One of the most critical steps when getting started with OpenAI Ads is building the campaign structure correctly. Campaign structure does more than determine where ads are placed; it directly affects budget management, reporting, testing plans, and optimization.
In OpenAI Ads Manager Beta, the advertising structure consists of three main levels:
- Campaign
- Ad Group
- Ad
This structure may be familiar to performance marketers who already use Google Ads and Meta Ads. However, because user intent in ChatGPT Ads is more conversational, thinking only in terms of keywords or traditional audience targeting may not be sufficient.
How does campaign structure work in OpenAI Ads Manager?
In OpenAI Ads Manager Beta, the Campaign, Ad Group, and Ad layers form a complementary structure.
The Campaign is the top level where you define the overall objective, budget, schedule, and country targeting.
The Ad Group represents a theme, product group, intent area, or use case within the campaign. Context hints become particularly important at this level.
The Ad is the advertising unit users see within ChatGPT. Fields such as the headline, description, image, and landing page are managed at this level.
In this structure, the Campaign carries the overall objective and budget, while the Ad Group represents a more specific user need. The Ad presents the creative message that responds to that need.
Strategic recommendation: When building your campaign structure, think about user intent before thinking about the advertising platform. What need might a user describe to ChatGPT? Designing the Campaign and Ad Group structure around the answer to this question can produce a more effective setup.
Campaign level: Objective, budget, and schedule
Campaign is the highest level of the OpenAI Ads structure. This is where the campaign’s overall purpose and operational boundaries are defined.
At the Campaign level, the following areas should be planned:
- Campaign name
- Campaign type
- Campaign objective
- Budget
- Start and end dates
The first decision when creating a campaign is which business objective the campaign will support.
For example:
- Will the campaign support a new product launch?
- Will it drive traffic to a specific category?
- Will it increase brand visibility?
- Will it promote discounted products?
- Will it test high-margin product groups?
Launching a campaign before clarifying this objective makes later reporting more difficult.
How should the campaign objective be selected?

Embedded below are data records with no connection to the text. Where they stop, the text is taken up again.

Lemma margin_call_foreign {X} (ev : event) (f : X -> outcome pyval * X)
    (e : exception) (x x' : X) :
  (forall err, e <> Ccxt err) ->
  f x = (Raise e, x') ->
  try_except (call ev f) margin_except x = (Raise e, [ev], x').
Proof.
  intros Hne Hf. unfold try_except, call, margin_except, raise. rewrite Hf.
  destruct e as [err | c | k m c]; [destruct (Hne err eq_refl) | |];
    reflexivity.
Qed.

(** X1.  When the transport call of a margin operation returns, the
    operation returns that response unchanged, after exactly that one call
    and without logging anything. *)
Theorem margin_operations_return_response {X} (self : Exchange X)
    (v : pyval) (x x' : X) :
  (sapi_get_margin_isolated_account (_api self) x = (Return v, x') ->
   get_isolated_margin_account self x
   = (Return v, [EvSapi "sapi_get_margin_isolated_account" None], x'))
  /\ (forall (base quote : string) (payload : Dict),
        payload = <["base" := PyStr base]> (<["quote" := PyStr quote]> ∅) ->
        sapi_post_margin_isolated_create (_api self) payload x
        = (Return v, x') ->
        create_isolated_margin_account self base quote x
        = (Return v,
           [EvSapi "sapi_post_margin_isolated_create" (Some payload)], x'))
  /\ (forall (asset symbol transFrom transTo : string) (amount : float)
             (payload : Dict),
        payload = <["asset" := PyStr asset]>
                  (<["symbol" := PyStr symbol]>
                  (<["transFrom" := PyStr transFrom]>
                  (<["transTo" := PyStr transTo]>
                  (<["amount" := PyFloat amount]> ∅)))) ->
        sapi_post_margin_isolated_transfer (_api self) payload x
        = (Return v, x') ->
        isolated_margin_transfer self asset symbol transFrom transTo amount x
        = (Return v,
           [EvSapi "sapi_post_margin_isolated_transfer" (Some payload)], x'))
  /\ (forall (asset isolatedSymbol : string) (payload : Dict),
        payload = <["asset" := PyStr asset]>
                  (<["isolatedSymbol" := PyStr isolatedSymbol]> ∅) ->
        sapi_get_margin_maxborrowable (_api self) payload x
        = (Return v, x') ->
        query_max_borrow self asset isolatedSymbol x
        = (Return v,
           [EvSapi "sapi_get_margin_maxborrowable" (Some payload)], x')).
Proof.
  split; [| split; [| split]].
  - intros Hf. exact (margin_call_success _ _ v x x' Hf).
  - intros base quote payload -> Hf.
    exact (margin_call_success _ _ v x x' Hf).
  - intros asset symbol transFrom transTo amount payload -> Hf.
    exact (margin_call_success _ _ v x x' Hf).
  - intros asset isolatedSymbol payload -> Hf.
    exact (margin_call_success _ _ v x x' Hf).
Qed.

Lemma margin_operations_return_response_witness :
  isolated_margin_transfer (Demo.exchange false Demo.accepting)
    "BTC" "BTCUSDT" "SPOT" "ISOLATED_MARGIN" 0.5 0%nat
  = (Return (PyDict ∅),
     [EvSapi "sapi_post_margin_isolated_transfer"
        (Some (<["asset" := PyStr "BTC"]>
               (<["symbol" := PyStr "BTCUSDT"]>
               (<["transFrom" := PyStr "SPOT"]>
               (<["transTo" := PyStr "ISOLATED_MARGIN"]>
               (<["amount" := PyFloat 0.5]> ∅))))))],
     1%nat).
Proof.
  exact (proj1 (proj2 (proj2
           (margin_operations_return_response
              (Demo.exchange false Demo.accepting) (PyDict ∅) 0%nat 1%nat)))
           "BTC" "BTCUSDT" "SPOT" "ISOLATED_MARGIN" 0.5%float _
           eq_refl eq_refl).
Defined.

(** X2.  The handler of the margin operations catches ccxt exceptions only:
    when the transport call raises any other exception, the operation
    raises that same exception, and logs no warning. *)
Theorem margin_operations_propagate_other_exceptions {X} (self : Exchange X)
    (e : exception) (x x' : X) :
  (forall err, e <> Ccxt err) ->
  (sapi_get_margin_isolated_account (_api self) x = (Raise e, x') ->
   get_isolated_margin_account self x
   = (Raise e, [EvSapi "sapi_get_margin_isolated_account" None], x'))
  /\ (forall (base quote : string) (payload : Dict),
        payload = <["base" := PyStr base]> (<["quote" := PyStr quote]> ∅) ->
        sapi_post_margin_isolated_create (_api self) payload x
        = (Raise e, x') ->
        create_isolated_margin_account self base quote x
        = (Raise e,
           [EvSapi "sapi_post_margin_isolated_create" (Some payload)], x'))
  /\ (forall (asset symbol transFrom transTo : string) (amount : float)
             (payload : Dict),
        payload = <["asset" := PyStr asset]>
                  (<["symbol" := PyStr symbol]>
                  (<["transFrom" := PyStr transFrom]>
                  (<["transTo" := PyStr transTo]>
                  (<["amount" := PyFloat amount]> ∅)))) ->
        sapi_post_margin_isolated_transfer (_api self) payload x
        = (Raise e, x') ->
        isolated_margin_transfer self asset symbol transFrom transTo amount x
        = (Raise e,
           [EvSapi "sapi_post_margin_isolated_transfer" (Some payload)], x'))
  /\ (forall (asset isolatedSymbol : string) (payload : Dict),
        payload = <["asset" := PyStr asset]>
                  (<["isolatedSymbol" := PyStr isolatedSymbol]> ∅) ->
        sapi_get_margin_maxborrowable (_api self) payload x
        = (Raise e, x') ->
        query_max_borrow self asset isolatedSymbol x
        = (Raise e,
           [EvSapi "sapi_get_margin_maxborrowable" (Some payload)], x')).
Proof.
  intros Hne. split; [| split; [| split]].
  - intros Hf. exact (margin_call_foreign _ _ e x x' Hne Hf).
  - intros base quote payload -> Hf.
    exact (margin_call_foreign _ _ e x x' Hne Hf).
  - intros asset symbol transFrom transTo amount payload -> Hf.
    exact (margin_call_foreign _ _ e x x' Hne Hf).
  - intros asset isolatedSymbol payload -> Hf.
    exact (margin_call_foreign _ _ e x x' Hne Hf).
Qed.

In OpenAI Ads Manager Beta, the campaign objective may affect how ads are optimized and which pricing model is used.
In general, there are two main approaches:
Visibility-focused campaigns: More suitable for objectives such as brand awareness, product promotion, or introducing a new category.
Click-focused campaigns: More relevant when the objective is to direct users to a landing page, drive traffic to a product page, or begin the purchase journey.
E-commerce brands may initially be more aligned with click-focused or conversion-focused campaigns. However, visibility-focused campaigns can also be tested for new category launches, seasonal collections, or product groups with low awareness.
Strategic recommendation: Do not try to solve every objective within the first campaign. Instead of combining awareness, traffic, and conversion expectations in a single campaign, connect each campaign to one primary business objective.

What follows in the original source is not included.